"VIVR” (Vibrating Virtual Reality) is a research project at the SOPI research group in Aalto University.
In this project, we are implementing a Virtual Reality Musical Instrument focusing on music interaction between the performer and the 3D environment.
Our attention focuses on the 3D environment and not on a particular 3D model of an instrument because we want to exploit the immersion feature of VR. Therefore, a 3D environment can be seen as a resonating body the musician is trapped within and that excites from the inside.
Within this vision, we are focusing on fours factors that are crucial in order to relate immersion and music interaction: 3D audio, spatial interaction, the performer and the sound world.
I'm starting this blog in order to change my experiences in developing an instrument for VR and to keep track of how ideas develop over the process.
The technology we are working with is a HTC Vive setup as hardware, Unity 3d as game engine and SuperCollider as sound engine. The communication between HTC Vive and Unity 3d is done through the SteamVR SDK. The communication between Unity 3d and SuperCollider is done via OSC.
For this blog I won't post the full code as usual but rather, snippets of what might be relevant to the topic.
// 2018.04.11 The beginning of the idea
Since I started in Media Lab Helsinki I have been interested in sound and movement interaction. I'd like to graduate in this academic year so I was looking for a thesis idea. Back in 2014 or something, when I used VR for the first time I wasn't even triggered by it. Even though it is still pretty much focus in killing zombies games, I have to admit that nowadays there are some applications that bring new experiences out of it.
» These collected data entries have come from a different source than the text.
(** * reboot.py: the browser-fleet supervisor [BrowserManager]

    A shallow embedding of the supervision engine of [src/reboot.py]:
    the launch controller ([open_urls_in_tabs], [start_all_browsers]),
    the window locator and cascade layout, the process health monitor
    ([check_browser_processes]), the resource monitor
    ([monitor_resources]), the scheduled restart timer
    ([scheduled_restart]) and the restart sequence ([force_restart],
    [stop_all_browsers], [cleanup_chrome_processes]).

    Python methods become programs of a small resumption monad [Prog]
    whose instructions read and update the mutable fields of the manager,
    read the clock, log, call the operating system and sleep.  A program
    is run either alone ([run_seq], where a sleep advances the clock) or
    as one thread of a pool ([run_pool], where a sleep hands the processor
    to the thread that wakes first).  Time is counted in microseconds, the
    resolution of [datetime.now()], from 1970-01-01 00:00:00 of the local
    calendar. *)

From Stdlib Require Import ZArith List String Ascii Bool Lia QArith Arith.
Import ListNotations.
Local Open Scope string_scope.
Local Open Scope list_scope.
Local Open Scope Z_scope.

Set Implicit Arguments.

(** ** Strings: Python's [in] and [str.lower] on ASCII text

    A string is the UTF-8 encoding of the Python string. *)

Module Str.

(** [needle in hay]. *)
Fixpoint contains (needle hay : string) : bool :=
  if String.prefix needle hay then true
  else match hay with
       | EmptyString => false
       | String _ rest => contains needle rest
       end.

Definition lower_ascii (c : ascii) : ascii :=
  let n := nat_of_ascii c in
  if ((65 <=? n) && (n <=? 90))%nat then ascii_of_nat (n + 32) else c.

(** [s.lower()]; characters outside A-Z are left as they are. *)
Fixpoint lower (s : string) : string :=
  match s with
  | EmptyString => EmptyString
  | String c rest => String (lower_ascii c) (lower rest)
  end.

(** [' '.join(parts)]. *)
Fixpoint join_spaces (parts : list string) : string :=
  match parts with
  | [] => ""
  | [p] => p
  | p :: rest => (p ++ " " ++ join_spaces rest)%string
  end.

(** [value or ''] for a field that psutil may leave as [None]. *)
Definition or_empty (o : option string) : string :=
  match o with Some s => s | None => "" end.

(** Truthiness of an optional string: [None] and [''] are falsy. *)
Definition truthy (o : option string) : bool :=
  match o with
  | None => false
  | Some EmptyString => false
  | Some _ => true
  end.

(** A byte [10xxxxxx], which continues a character. *)
Definition is_continuation (c : ascii) : bool :=
  let n := nat_of_ascii c in ((128 <=? n) && (n <? 192))%nat.

(** [s[:n]]: the first [n] characters, each with all its bytes. *)
Fixpoint prefix_chars (n : nat) (s : string) : string :=
  match s with
  | EmptyString => EmptyString
  | String c rest =>
      if is_continuation c then String c (prefix_chars n rest)
      else match n with
           | O => EmptyString
           | S m => String c (prefix_chars m rest)
           end
  end.

End Str.

(** ** Constants of the module *)

Definition seconds (n : Z) : Z := n * 1000000.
When using the VR set up at school, we made jokes about how disconnected we would get from reality. This immersion made me think that VR could be a perfect platform for an audiovisual installation. I thought of different ideas of how this installation could be. The one that sounded more interesting involved a sentient environment that would react audiovisually to user input. The objective would be to try to establish an audiovisual communication between the user and the environment until both would resonate on the same level.
At the same time, SOPI begun to work on a VR musical instrument. When exchanging ideas, the leader of the group, Koray Tahiroğlu, thought that it would be useful to combine forces and come up together with a VR musical instrument that would have certain degree of autonomy. In our discussions, we looked into the affordances of VR and how these could benefit music interaction. In combination with the ideas proposed by previous research on the field we came to the conclusion that 3D audio, spatial interaction, the performer and the sound world were essential factors in the relation of VR and music interaction.
// 2018.04.27 3D audio as a music feature
One of the first try outs I did with Unity and SuperCollider was simple test of sound spatialisation. I tried three different Ambisonic quarks/plugins in SuperCollider: ATK, SC-HOA, and AmbIEM. Although these three implementations have their own potential, I found that SC-HOA and ATK were the most respectful ones towards the sound source. AmbIEM seemed to filter the sound source more than the other two. Even though SC-HOA is specially good and well documented, I feel that it is taking a while for the SuperCollider developers to release it as a official plug-in. In the meantime and because I'm working on a university computer where having a non-supported software like SuperCollider is already a hassle, I have decided to use ATK.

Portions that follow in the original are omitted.